Read the original article in the Portland Business Journal.

According to Brendan Wallace, co-founder of Grey Wolf, a venture capital fund focused on real estate technology, most industries in the U.S. spend about 3 percent of their overall budget on IT. But in commercial real estate, it's just 0.03 percent.

"Real estate is still, in essence, using Excel and paper ledgers," he said. "It's improved, but there's still a long way to go."

Given real estate's technological lag, it made smart sense for the Portland State University Center for Real Estate's 11th annual Real Estate Conference to focus on innovation and technology this year.
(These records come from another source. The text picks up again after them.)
(** * gpu-finder: a shallow embedding of [gpu-finder.py] and its properties

    The program probes the zones of a cloud compute provider for capacity of
    one (machine type, accelerator type, accelerator count) combination by
    creating trial instances and deleting them again.

    The provider is an external service.  It is embedded as an oracle
    ([Provider]) giving the answer to each request, and a computation yields,
    with its outcome, the log of the requests it sent to the provider, so that
    orderings ("before any call", "before the next region") are statements
    about that log.  The two [while True] status-poll loops are the only loops
    of the program that need not terminate; they take a fuel argument and
    yield [OutOfFuel] when it is exhausted. *)

From Stdlib Require Import ZArith List String Ascii Bool Lia Arith.
From Stdlib Require Import DecimalNat DecimalString.
Import ListNotations.
Open Scope string_scope.
Open Scope Z_scope.
Open Scope list_scope.

(** String concatenation, Python's [+] on [str]. *)
Infix "+++" := String.append (right associativity, at level 60).

(** ** Python built-ins used by the program *)

Module Py.

(** [s.startswith(p)] *)
Definition startswith (s p : string) : bool := String.prefix p s.

(** [s.find(sub)]: lowest index of [sub] in [s], or [-1]. *)
Definition find (s sub : string) : Z :=
  match String.index 0 sub s with
  | Some i => Z.of_nat i
  | None => -1
  end.

Definition len (s : string) : Z := Z.of_nat (String.length s).

(** Normalisation of one bound of a slice: a negative bound counts from the
    end, and both are clamped to [0 .. len]. *)
Definition clamp (n i : Z) : Z :=
  if i <? 0 then Z.max 0 (i + n) else Z.min i n.

(** [s[start:stop]] *)
Definition slice (s : string) (start stop : Z) : string :=
  let a := clamp (len s) start in
  let b := clamp (len s) stop in
  String.substring (Z.to_nat a) (Z.to_nat (b - a)) s.

(** Whitespace stripped by [int()] (the ASCII part of it). *)
Definition isspace (c : ascii) : bool :=
  let n := nat_of_ascii c in
  (((9 <=? n) && (n <=? 13)) || ((28 <=? n) && (n <=? 32)))%nat.

Definition isdigit (c : ascii) : bool :=
  let n := nat_of_ascii c in ((48 <=? n) && (n <=? 57))%nat.

Definition digit_value (c : ascii) : Z := Z.of_nat (nat_of_ascii c) - 48.

Fixpoint lstrip (s : string) : string :=
  match s with
  | String c r => if isspace c then lstrip r else s
  | EmptyString => EmptyString
  end.

Fixpoint rstrip (s : string) : string :=
  match s with
  | EmptyString => EmptyString
  | String c r =>
      match rstrip r with
      | EmptyString => if isspace c then EmptyString else String c EmptyString
      | r' => String c r'
      end
  end.

Definition strip (s : string) : string := rstrip (lstrip s).

(** Decimal digits, with single underscores allowed between digits.
    [after_digit] tells whether the previous character was a digit. *)
Fixpoint digits (acc : Z) (after_digit : bool) (s : string) : option Z :=
  match s with
  | EmptyString => if after_digit then Some acc else None
  | String c r =>
      if isdigit c then digits (10 * acc + digit_value c) true r
      else if (Ascii.eqb c "_" && after_digit)%bool then
             match r with
             | EmptyString => None
             | _ => digits acc false r
             end
      else None
  end.

(** [int(s)] in base ten; [None] stands for [ValueError]. *)
Definition int (s : string) : option Z :=
  match strip s with
  | String "+" r => digits 0 false r
  | String "-" r => option_map Z.opp (digits 0 false r)
  | t => digits 0 false t
  end.

(** [str(n)] for a natural number [n]. *)
Definition str (n : nat) : string := NilEmpty.string_of_uint (Nat.to_uint n).

End Py.

(** ** Data model *)

(** The [instance_config] block of the configuration file. *)
Record InstanceConfig := {
  ic_name : string;
  ic_machine_type : string;
  ic_gpu_type : string;
  ic_number_of_gpus : Z;
  ic_disk_type : string;
  ic_disk_size : Z;
  ic_image_project : string;
  ic_image_family : string;
  ic_firewall_rules : list string;
  ic_network : string;
  ic_service_account_email : string;
  ic_scopes : string;
  ic_zone : list string
}.

Record Config := {
  project_id : string;
  instance_config : InstanceConfig;
  number_of_instances : Z
}.

(** Items of the provider's listings. *)
Record Zone := { zone_name : string; zone_status : string }.

Record Accelerator := {
  guestAcceleratorType : string;
  guestAcceleratorCount : Z
}.

Record MachineType := {
  mt_name : string;
  mt_guestCpus : Z;
  mt_description : string;
  mt_accelerators : option (list Accelerator)   (* the key may be absent *)
}.

Record AcceleratorType := {
  at_name : string;
  at_description : string;
  at_maximumCardsPerInstance : Z
}.

(** A long-running operation as returned by [zoneOperations().get]. *)
Record ErrorItem := { code : string; message : string }.
Record OperationError := { errors : list ErrorItem }.
Record Operation := {
  op_status : string;
  op_error : option OperationError              (* the key may be absent *)
}.

(** The dictionaries built by the program. *)
Record ZoneInfo := { zi_region : string; zi_zone : string }.

Record CapableZone := {
  cz_machine_type : string;
  cz_region : string;
  cz_zone : string;
  cz_guest_cpus : Z;
  cz_description : string;
  cz_accelerators : option (list Accelerator)
}.

Record QuotaZone := {
  qz_region : string;
  qz_zone : string;
  qz_machine_type : string;
  qz_guest_cpus : Z;
  qz_name : string;
  qz_description : string;
  qz_maximum_gpus : Z          (* "maximum number of GPUs per instance" *)
}.

Record InstanceDetails := { id_name : string; id_zone : string }.

(** The fields of the instance specification that depend on the inputs; the
    remaining fields of the request body are constants. *)
Record InstanceBody := {
  body_name : string;
  body_machineType : string;
  body_deviceName : string;
  body_sourceImage : string;
  body_diskType : string;
  body_diskSizeGb : Z;
  body_acceleratorCount : Z;
  body_acceleratorType : string;
  body_tags : list string;
  body_network : string;
  body_email : string;
  body_scopes : list string
}.

Record RegionSummary := {
  rs_region : string;
  rs_zones_attempted : list QuotaZone;
  rs_instances_created : list InstanceDetails
}.

(** ** The provider *)

(** A paginated listing: the first request always yields a page, and
    [list_next] yields one further request per remaining page. *)
Record Pages (A : Type) := { first_page : A; more_pages : list A }.
Arguments first_page {A} _.
Arguments more_pages {A} _.

Definition all_pages {A} (p : Pages A) : list A := first_page p :: more_pages p.

Record Provider := {
  (** [zones().list(project)]: the [items] of each page *)
  zones_list : string -> Pages (list Zone);
  (** [machineTypes().list(project, zone)] *)
  machineTypes_list : string -> string -> Pages (list MachineType);
  (** [acceleratorTypes().list(project, zone)]; a page may lack [items] *)
  acceleratorTypes_list : string -> string -> Pages (option (list AcceleratorType));
  (** [images().getFromFamily(project, family)]: the image's [selfLink] *)
  images_getFromFamily : string -> string -> string;
  (** [instances().insert(project, zone, body)]: the operation's [name] *)
  instances_insert : string -> string -> InstanceBody -> string;
  (** [instances().delete(project, zone, instance)]: the operation's [name] *)
  instances_delete : string -> string -> string -> string;
  (** [zoneOperations().get(project, zone, operation)]: the answer to the
      [k]-th status fetch of the loop polling that operation *)
  zoneOperations_get : string -> string -> string -> nat -> Operation
}.

(** One entry of the log per request sent to the provider. *)
Inductive Event :=
| EvZonesList (project : string) (page : nat)
| EvMachineTypesList (project zone : string) (page : nat)
| EvAcceleratorTypesList (project zone : string) (page : nat)
| EvImagesGetFromFamily (project family : string)
| EvInstancesInsert (project zone : string) (body : InstanceBody)
| EvInstancesDelete (project zone instance : string)
| EvZoneOperationsGet (project zone operation : string) (result : Operation).

(** ** Exceptions and the monad of the program *)

Inductive exn :=
| Exception (msg : string)                   (* [raise Exception("...")] *)
| OperationException (e : OperationError)    (* [raise Exception(result['error'])] *)
| ValueError (literal : string)              (* [int()] on a malformed literal *)
| IndexError.                                (* [l[0]] on an empty list *)

Inductive Outcome (A : Type) :=
| Ok (a : A)
| Raise (e : exn)
| OutOfFuel.
Arguments Ok {A} _.
Arguments Raise {A} _.
Arguments OutOfFuel {A}.

Definition Log := list Event.

(** A computation yields its outcome and the requests it sent, in order.
    The program never inspects the log: it is written only. *)
Definition M (A : Type) : Type := (Outcome A * Log)%type.

Definition ret {A} (a : A) : M A := (Ok a, []).

Definition bind {A B} (m : M A) (k : A -> M B) : M B :=
  match m with
  | (Ok a, l) => let (o, l') := k a in (o, l ++ l')
  | (Raise e, l) => (Raise e, l)
  | (OutOfFuel, l) => (OutOfFuel, l)
  end.

Definition raise {A} (e : exn) : M A := (Raise e, []).

(** Sending one request to the provider. *)
Definition call (e : Event) : M unit := (Ok tt, [e]).

Definition lift {A} (o : Outcome A) : M A := (o, []).

Declare Scope prog_scope.
Delimit Scope prog_scope with prog.
Notation "x <- m ;; k" := (bind m (fun x => k))
  (at level 61, m at next level, right associativity) : prog_scope.
Notation "m ;;; k" := (bind m (fun _ => k))
  (at level 61, right associativity) : prog_scope.
Open Scope prog_scope.

(** ** The program *)

Definition mismatch_message : string :=
  "Please match the number of GPUs parameter with the correct machine type in the config file".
Held at the Portland Marriott Downtown Waterfront this morning, the event drew more than 900 real estate professionals for a range of presentations and a panel discussion moderated by PSU president Wim Wiewel (right).

Here are a few highlights from the speakers:

Darlene Pope, senior vice president of energy and sustainability services for JLL Americas, who talked about the increasing importance of having smart buildings to attract top talent, especially in the tech arena."Right now, our buildings are really, really stupid. They are dumb. They're bricks and mortar and on and off switches. What we're seeing is this huge trend toward smarter buildings, buildings that are fully automated, that have your coffee ready for you when you get into the office. You can't attract a high-tech tenant if you have a low-tech building."

Brendan Wallace, co-founder of Grey Wolf, on how more and more these days, major real estate and office decisions are being made by younger executives who are heading up multimillion-dollar companies:"There are times when you are working with guys who are 27, who are four years out of school, and they are making decisions about where 400 people are going to go."

Hans Nordby, managing director at CoStar, talking lightly about where we are in the current real estate cycle and when it might ease up. "Right now, the economy is mostly not stupid like it was 10 years ago, which is good. If I was going to put money on (when it might slow down), I would say probably November 11th of next year right around 10 a.m. But it won't be as bad as the last recession."

Chad Yoshinobu, principal of Gensler Architects in Seattle,on how all the new employees that come to cities like Portland to work in tech need dynamic workspaces to help them connect with coworkers and make new friends."Tech wants to be social and tech needs amenities to do that. The ability to connect with other people is super important to all those new employees who are coming to these cities without family or friends around. They want to meet people, they want to get out, they want to collaborate, they want to sleep, they want all kinds of things in their workplace. The merging of what we like and where we work are all coming together now."